Hebrard V. Nofziger, No. 22-35327 (9th Cir. 2024)
Annotate this CaseIn this case, Alexander Hebrard, an inmate in Oregon, brought a complaint under 42 U.S.C. § 1983 alleging that he was disciplined in prison without due process of law. Hebrard claimed that he was found guilty of prison rule violations without sufficient evidence and was denied the opportunity to present a defense. As a result of his alleged wrongful conviction, Hebrard was fined, had money confiscated from his prison account, was placed in segregated housing, lost visitation rights, and had earned-time credits revoked. In his lawsuit, Hebrard sought damages for all these sanctions, except for the revocation of his earned-time credits. The United States Court of Appeals for the Ninth Circuit affirmed the district court's dismissal of Hebrard's complaint as barred by Heck v. Humphrey. Under Heck, a claim for damages that would necessarily imply the invalidity of the length of an inmate's sentence must be dismissed unless the inmate first challenges his sentence in a habeas corpus proceeding and obtains relief. The Ninth Circuit determined that even though Hebrard did not seek relief for the revocation of his earned-time credits, his claim nonetheless implicated the validity of his disciplinary conviction, which in turn affected the length of his sentence. The court concluded that Hebrard needed to obtain habeas relief before filing this § 1983 action. Because he did not do so, his claim was barred by Heck.

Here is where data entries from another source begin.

(* ===== verification/Crc32Braid.v ===== *)
(** * zlib-ng's crc32 and SunPack's CrcUpdate

    crc32.c and arch/generic/crc32_braid_c.c of
    src/native/sevenzip_bridge/zlib-ng-2.3.3 (BRAID_N = 5, BRAID_W = 8, little
    endian), and [CrcUpdate]/[CrcCalc] of 7z2604-src/C/7zCrc.c, which SunPack
    routes through [zng_crc32_z]. *)

From stdpp Require Import base numbers list list_numbers.
From Stdlib Require Import ZArith Lia.
From S2P Require Import Prelude Crc Crc32Tables.
Local Open Scope Z_scope.
Local Open Scope word_scope.

(** ** zlib-ng: crc32_braid_internal (BRAID_N = 5, BRAID_W = 8, little endian) *)

(** [crc_word]: eight byte steps on a 64-bit word. *)
Definition crc_word (crc_table : list Z) (data : Z) : option Z :=
  option_map (fun s => u32 s.2)
    (while 9 (fun '(k, _) => (k <? 8)%nat)
       (fun '(k, data) =>
          t ← crc_table !! Z.to_nat (data &&& 0xff); Some (S k, (data >>> 8) ^^^ t)) (O, data)).

(** [crc = BRAID_TABLE[0][word & 0xff]; for (k = 1; k < W; k++)
     crc ^= BRAID_TABLE[k][(word >> (k << 3)) & 0xff];] *)
Definition braid_step (braid_table : list (list Z)) (word : Z) : option Z :=
  row ← braid_table !! O; crc ← row !! Z.to_nat (word &&& 0xff);
  option_map snd
    (while 9 (fun '(k, _) => (k <? 8)%nat)
       (fun '(k, crc) =>
          row ← braid_table !! k;
          t ← row !! Z.to_nat ((word >>> (Z.of_nat k <<< 3)) &&& 0xff);
          Some (S k, crc ^^^ t)) (1%nat, crc)).

(** [words[i]] for the 64-bit word [i] from byte [p]. *)
Definition word64 (buf : list Z) (p i : nat) : option Z := option_map le_load (slice buf (p + 8 * i) 8).

Definition CRC_DO1 (crc_table buf : list Z) (c : Z) (p : nat) : option (Z * nat) :=
  b ← buf !! p; t ← crc_table !! Z.to_nat ((c ^^^ b) &&& 0xff); Some (t ^^^ (c >>> 8), S p).

Fixpoint CRC_DO (n : nat) (crc_table buf : list Z) (c : Z) (p : nat) : option (Z * nat) :=
  match n with
  | O => Some (c, p)
  | S n => '(c, p) ← CRC_DO1 crc_table buf c p; CRC_DO n crc_table buf c p
  end.

(** The braided middle part: [blks] blocks of 40 bytes from byte [p]. *)
Definition braid_blocks (crc_table : list Z) (braid_table : list (list Z)) (buf : list Z)
    (blks p : nat) (c : Z) : option (Z * nat) :=
  '(_, p, (crc0, crc1, crc2, crc3, crc4)) ←
    while (S blks)
      (fun '(blks, _, _) => negb (pred blks =? 0)%nat)
      (fun '(blks, p, (crc0, crc1, crc2, crc3, crc4)) =>
         w0 ← word64 buf p 0; w1 ← word64 buf p 1; w2 ← word64 buf p 2;
         w3 ← word64 buf p 3; w4 ← word64 buf p 4;
         crc0 ← braid_step braid_table (crc0 ^^^ w0); crc1 ← braid_step braid_table (crc1 ^^^ w1);
         crc2 ← braid_step braid_table (crc2 ^^^ w2); crc3 ← braid_step braid_table (crc3 ^^^ w3);
         crc4 ← braid_step braid_table (crc4 ^^^ w4);
         Some (pred blks, p + 40, (crc0, crc1, crc2, crc3, crc4))%nat)
      (blks, p, (c, 0, 0, 0, 0));
  w0 ← word64 buf p 0; w1 ← word64 buf p 1; w2 ← word64 buf p 2;
  w3 ← word64 buf p 3; w4 ← word64 buf p 4;
  comb ← crc_word crc_table (crc0 ^^^ w0);
  comb ← crc_word crc_table (crc1 ^^^ w1 ^^^ comb);
  comb ← crc_word crc_table (crc2 ^^^ w2 ^^^ comb);
  comb ← crc_word crc_table (crc3 ^^^ w3 ^^^ comb);
  comb ← crc_word crc_table (crc4 ^^^ w4 ^^^ comb);
  Some (u32 comb, p + 40)%nat.

Definition crc32_braid_internal (crc_table : list Z) (braid_table : list (list Z))
    (addr c : Z) (buf : list Z) : option Z :=
  let len := length buf in
  '(c, p, len) ←
    (if (5 * 8 + 8 - 1 <=? len)%nat then
       '(len, p, c) ←
         while (S len)
           (fun '(len, p, _) => negb (len =? 0)%nat && negb ((addr + Z.of_nat p) &&& (8 - 1) =? 0))
           (fun '(len, p, c) => '(c, p) ← CRC_DO1 crc_table buf c p; Some (pred len, p, c))
           (len, O, c);
       let blks := (len / (5 * 8))%nat in
       let len := (len - blks * 5 * 8)%nat in
       '(c, p) ← braid_blocks crc_table braid_table buf blks p c;
       Some (c, p, len)
     else Some (c, O, len));
  '(len, p, c) ←
    while (S len) (fun '(len, _, _) => (8 <=? len)%nat)
      (fun '(len, p, c) => '(c, p) ← CRC_DO 8 crc_table buf c p; Some (len - 8, p, c)%nat)
      (len, p, c);
  '(_, _, c) ←
    while (S len) (fun '(len, _, _) => negb (len =? 0)%nat)
      (fun '(len, p, c) => '(c, p) ← CRC_DO1 crc_table buf c p; Some (pred len, p, c))
      (len, p, c);
  Some c.

Definition crc32_braid (crc_table : list Z) (braid_table : list (list Z))
    (addr c : Z) (buf : list Z) : option Z :=
  let c := Z.lnot c &&& 0xffffffff in
  c ← crc32_braid_internal crc_table braid_table addr c buf;
  Some (c ^^^ 0xffffffff).

(** ** SunPack: CrcUpdate through the zlib-ng dispatch table

    [crc32_z] calls whichever CRC routine the function table holds for the
    running processor; what SunPack relies on is that it maps the finalised
    CRC of a prefix to the finalised CRC of the extended message. *)
Class Crc32Impl := { functable_crc32 : Z -> Z -> list Z -> option Z }.

Class Crc32Laws (I : Crc32Impl) : Prop := {
  functable_crc32_spec addr c buf :
    in_width 32 c -> bytes buf ->
    functable_crc32 addr c buf
    = Some (crc_update 32 0xEDB88320 (c ^^^ 0xFFFFFFFF) buf ^^^ 0xFFFFFFFF)
}.

Definition CRC_INIT_VAL : Z := 0xFFFFFFFF.
Definition CRC_GET_DIGEST (crc : Z) : Z := crc ^^^ CRC_INIT_VAL.

Section Update.
Context {I : Crc32Impl}.

(** [None] as the buffer address is the null pointer. *)
Definition zng_crc32_z (buf : option Z) (crc : Z) (data : list Z) : option Z :=
  match buf with
  | None => Some 0
  | Some addr => functable_crc32 addr crc data
  end.

Definition CrcUpdate (buf : option Z) (crc : Z) (data : list Z) : option Z :=
  if (length data =? 0)%nat then Some crc
  else r ← zng_crc32_z buf (crc ^^^ CRC_INIT_VAL) data; Some (r ^^^ CRC_INIT_VAL).

Definition CrcCalc (buf : option Z) (data : list Z) : option Z :=
  r ← CrcUpdate buf CRC_INIT_VAL data; Some (r ^^^ CRC_INIT_VAL).
End Update.

(** ** The tables *)

Local Abbreviation poly := 0xEDB88320.
Local Abbreviation bits := (crc_bits 32 poly).

Lemma width_32 : 8 <= 32.
Proof. lia. Qed.

(** Row [k] of the braid table, entry [b]: byte [k] of a word followed by the
    rest of a block of 40 bytes. *)
Definition is_braid_table (T : list (list Z)) : Prop :=
  forall k b, (k < 8)%nat -> 0 <= b < 256 ->
    exists row, T !! k = Some row /\ row !! Z.to_nat b = Some (bits (8 * (40 - k)) b).

(** The register is linear, so a row is spanned by the images of the eight bits
    of a byte. *)
Definition span (basis : list Z) : list Z :=
  fold_left (fun acc e => acc ++ map (Z.lxor e) acc) basis [0].

Definition bit_basis : list Z := [1; 2; 4; 8; 16; 32; 64; 128].

Lemma map_span (f : Z -> Z) basis :
  f 0 = 0 -> (forall x y, f (x ^^^ y) = f x ^^^ f y) -> map f (span basis) = span (map f basis).
Proof.
  intros H0 Hf. unfold span.
  assert (forall l, map f (fold_left (fun acc e => acc ++ map (Z.lxor e) acc) basis l)
    = fold_left (fun acc e => acc ++ map (Z.lxor e) acc) (map f basis) (map f l)) as H.
  { induction basis as [|e basis IH]; intros l; [reflexivity|].
    cbn [fold_left map]. rewrite IH, map_app, !map_map. do 2 f_equal.
    apply map_ext. intros x. apply Hf. }
  rewrite H. cbn [map]. by rewrite H0.
Qed.

Definition row (n : nat) : list Z := span (map (bits n) bit_basis).

Lemma row_lookup n b : 0 <= b < 256 -> row n !! Z.to_nat b = Some (bits n b).
Proof.
  intros Hb. unfold row. rewrite <-(map_span (bits n)); cycle 1.
  - apply (crc_bits_0_r 32 poly width_32 poly32_width).
  - apply (crc_bits_lxor 32 poly width_32 poly32_width).
  - replace (span bit_basis) with (map Z.of_nat (seq 0 256)) by reflexivity.
    rewrite map_map. change (@map) with (fun A B => @fmap list list_fmap A B). cbv beta.
    rewrite list_lookup_fmap, lookup_seq_lt by lia. simpl. f_equal. f_equal. lia.
Qed.

Lemma crc_table_row : crc_table = row 8.
Proof. reflexivity. Qed.

Lemma crc_braid_table_rows :
  crc_braid_table = map (fun k => row (8 * (40 - k))) (seq 0 8).
Proof. reflexivity. Qed.

Lemma crc_table_ok : is_table 32 poly 1 crc_table.
Proof.
  split; [reflexivity|]. intros k b Hk Hb. replace k with 0%nat by lia.
  change (8 * S 0)%nat with 8%nat.
  rewrite crc_table_row, <-(row_lookup 8 (Z.of_nat b)), Nat2Z.id by lia. reflexivity.
Qed.

Lemma crc_braid_table_ok : is_braid_table crc_braid_table.
Proof.
  intros k b Hk Hb. exists (row (8 * (40 - k))). split; [|by apply row_lookup].
  rewrite crc_braid_table_rows. do 8 (destruct k as [|k]; [reflexivity|]). lia.
Qed.

(** ** Words *)

(** Enough steps bring any word down to the width of the register. *)
Lemma crc_bit_shrink w x : 32 <= w -> in_width (w + 1) x -> in_width w (crc_bit 32 poly x).
Proof.
  intros Hw Hx. rewrite (crc_bit_alt 32 poly width_32 poly32_width).
  apply lxor_in_width; [lia| |].
  - unfold in_width in *. rewrite Z.shiftr_div_pow2 by lia. rewrite Z.pow_add_r in Hx by lia.
    split; [apply Z.div_pos; lia|apply Z.div_lt_upper_bound; lia].
  - pose proof (Z.pow_le_mono_r 2 32 w). destruct (Z.odd x); split; lia.
Qed.

Lemma crc_bits_shrink n w x :
  32 <= w -> in_width (w + Z.of_nat n) x -> in_width w (bits n x).
Proof.
  revert x. induction n as [|n IH]; intros x Hw Hx.
  - by rewrite Z.add_0_r in Hx.
  - replace (S n) with (n + 1)%nat by lia. rewrite crc_bits_add. apply IH; [done|].
    apply (crc_bit_shrink (w + Z.of_nat n)); [lia|].
    by replace (w + Z.of_nat n + 1) with (w + Z.of_nat (S n)) by lia.
Qed.

Lemma crc_bits_width_64 n x : in_width 64 x -> in_width 64 (bits n x).
Proof.
  intros Hx. induction n as [|n IH]; [exact Hx|].
  apply crc_bit_shrink; [lia|]. exact (in_width_mono 64 65 _ ltac:(lia) IH).
Qed.

Lemma crc_word_spec d : in_width 64 d -> crc_word crc_table d = Some (bits 64 d).
Proof.
  intros Hd. unfold crc_word.
  while_inv
    (fun '(k, x) => (k <= 8)%nat /\ bits (8 * (8 - k)) x = bits 64 d)
    (fun '(k, _) => (8 - k)%nat).
  - split; [lia|]. reflexivity.
  - lia.
  - intros [k x] (Hk & Hx) Hc. apply Nat.ltb_lt in Hc.
    rewrite (table_lookup_0 32 poly 1) by (apply crc_table_ok || lia || apply land_FF_range).
    opt. eexists; split; [reflexivity|]. split; [|lia]. split; [lia|].
    rewrite Z.lxor_comm, <-(crc_byte_split 32 poly width_32 poly32_width), <-crc_bits_add.
    rewrite <-Hx. f_equal. lia.
  - intros [k x] (Hk & Hx) Hc. apply Nat.ltb_ge in Hc. replace k with 8%nat in Hx by lia.
    opt. f_equal. rewrite <-Hx. apply wrap_small. change (8 * (8 - 8))%nat with 0%nat in Hx.
    change (in_width 32 (bits 0 x)). rewrite Hx. apply crc_bits_shrink; [lia|].
    unfold in_width in *. simpl. lia.
Qed.

Lemma braid_step_spec word : in_width 64 word -> braid_step crc_braid_table word = Some (bits 320 word).
Proof.
  intros Hw. unfold braid_step.
  destruct (crc_braid_table_ok 0%nat (word &&& 0xff)) as (r0 & -> & Hr0); [lia|apply land_FF_range|].
  opt. rewrite Hr0. opt.
  while_inv
    (fun '(k, crc) => (1 <= k <= 8)%nat /\
       crc ^^^ bits (8 * (40 - k)) (word >>> (8 * Z.of_nat k)) = bits 320 word)
    (fun '(k, _) => (8 - k)%nat).
  - split; [lia|]. symmetry. apply (crc_bits_split 32 poly width_32 poly32_width 320). lia.
  - lia.
  - intros [k crc] (Hk & Hx) Hc. apply Nat.ltb_lt in Hc.
    replace (Z.of_nat k <<< 3) with (8 * Z.of_nat k) by (rewrite Z.shiftl_mul_pow2; lia).
    destruct (crc_braid_table_ok k ((word >>> (8 * Z.of_nat k)) &&& 0xff)) as (r & -> & Hr);
      [lia|apply land_FF_range|].
    opt. rewrite Hr. opt. eexists; split; [reflexivity|]. split; [|lia]. split; [lia|].
    rewrite <-Hx, Z.lxor_assoc. f_equal.
    rewrite (crc_bits_split 32 poly width_32 poly32_width _ (word >>> (8 * Z.of_nat k))) by lia.
    rewrite Z.shiftr_shiftr by lia. f_equal. f_equal; [lia|]. f_equal. lia.
  - intros [k crc] (Hk & Hx) Hc. apply Nat.ltb_ge in Hc. opt. f_equal. rewrite <-Hx.
    replace k with 8%nat by lia. unfold in_width in Hw.
    rewrite (Z.shiftr_div_pow2 word) by lia. rewrite Z.div_small by lia.
    by rewrite (crc_bits_0_r 32 poly width_32 poly32_width), Z.lxor_0_r.
Qed.

(** ** Braids *)

Lemma lxor_exchange a b c d : (a ^^^ b) ^^^ (c ^^^ d) = (a ^^^ c) ^^^ (b ^^^ d).
Proof. rewrite !Z.lxor_assoc. f_equal. rewrite <-!Z.lxor_assoc. f_equal. apply Z.lxor_comm. Qed.

(** Five words as one block. *)
Definition lanes (x0 x1 x2 x3 x4 : Z) : Z :=
  x0 ^^^ (x1 <<< 64) ^^^ (x2 <<< 128) ^^^ (x3 <<< 192) ^^^ (x4 <<< 256).

Lemma lanes_lxor x0 x1 x2 x3 x4 y0 y1 y2 y3 y4 :
  lanes (x0 ^^^ y0) (x1 ^^^ y1) (x2 ^^^ y2) (x3 ^^^ y3) (x4 ^^^ y4)
  = lanes x0 x1 x2 x3 x4 ^^^ lanes y0 y1 y2 y3 y4.
Proof.
  unfold lanes. rewrite !Z.shiftl_lxor. symmetry.
  do 4 (etransitivity; [apply lxor_exchange|]; f_equal).
Qed.

Lemma bits_lanes x0 x1 x2 x3 x4 :
  bits 320 (lanes x0 x1 x2 x3 x4)
  = bits 320 x0 ^^^ bits 256 x1 ^^^ bits 192 x2 ^^^ bits 128 x3 ^^^ bits 64 x4.
Proof.
  unfold lanes. rewrite !(crc_bits_lxor 32 poly width_32 poly32_width).
  rewrite (crc_bits_shiftl 32 poly width_32 poly32_width 64 320),
    (crc_bits_shiftl 32 poly width_32 poly32_width 128 320),
    (crc_bits_shiftl 32 poly width_32 poly32_width 192 320),
    (crc_bits_shiftl 32 poly width_32 poly32_width 256 320) by lia.
  reflexivity.
Qed.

Court Description: Prisoner Civil Rights/Heck v. Humphrey The panel affirmed the district court’s sua sponte dismissal of Oregon inmate Alexander Hebrard’s 42 U.S.C. § 1983 complaint as barred by Heck v. Humphrey, 512 U.S. 477 (1994).
Hebrard alleged that he was disciplined in prison without due process of law and sought damages for the disciplinary sanctions imposed, but did not seek relief for the revocation of 27 days of his earned-time credits. Three years after Hebrard’s complaint was filed, the district court sua sponte requested briefing on whether Heck barred his claim. Under Heck, a section 1983 suit for damages that would necessarily imply the invalidity of the length of an inmate’s sentence must be dismissed unless the inmate first challenges his sentence in habeas and obtains relief.
The panel determined that defendant’s failure to plead Heck as an affirmative defense constituted a forfeiture rather than a waiver. The district court did not err when it sua sponte resurrected defendant’s forfeited Heck defense at the summary judgment stage and dismissed the complaint under the Prison Litigation Reform Act, 28 U.S.C. 1915(e)(2)(B)(ii), which provides that dismissals for failure to state a claim are obligatory, even when the legal basis for the dismissal is raised sua sponte. Addressing the merits of the dismissal, the panel held that it was clear from the face of the complaint that Hebrard’s claim necessarily implicated the validity of the revocation of his earned-time credits, which extended his stay in prison. Under Edwards v. Balisok, 520 U.S. 641 (1997), Hebrard’s decision not to request relief for the loss of his earned-time credits did not mean his claim did not challenge the validity of the duration of his confinement. A successful challenge to the validity of the procedures employed during Hebrard’s disciplinary hearing necessarily encompassed a determination that the prison could not validly impose any sanctions—including the revocation of plaintiff’s earned-time credits. To comply with Heck, Hebrard had to obtain habeas relief before filing this § 1983 action. Because he did not do so, his claim was barred by Heck.
Dissenting, Judge Sung stated that on this record, it was uncertain whether the restoration of Hebrard’s earned-time credits would necessarily lead to his immediate or speedier release from custody. Under Oregon law, it is possible that Hebrard is receiving earned-time credits that cannot lead to his immediate or speedier release. She therefore disagreed with the conclusion that the district court properly dismissed Hebrard’s claim as Heck-barred.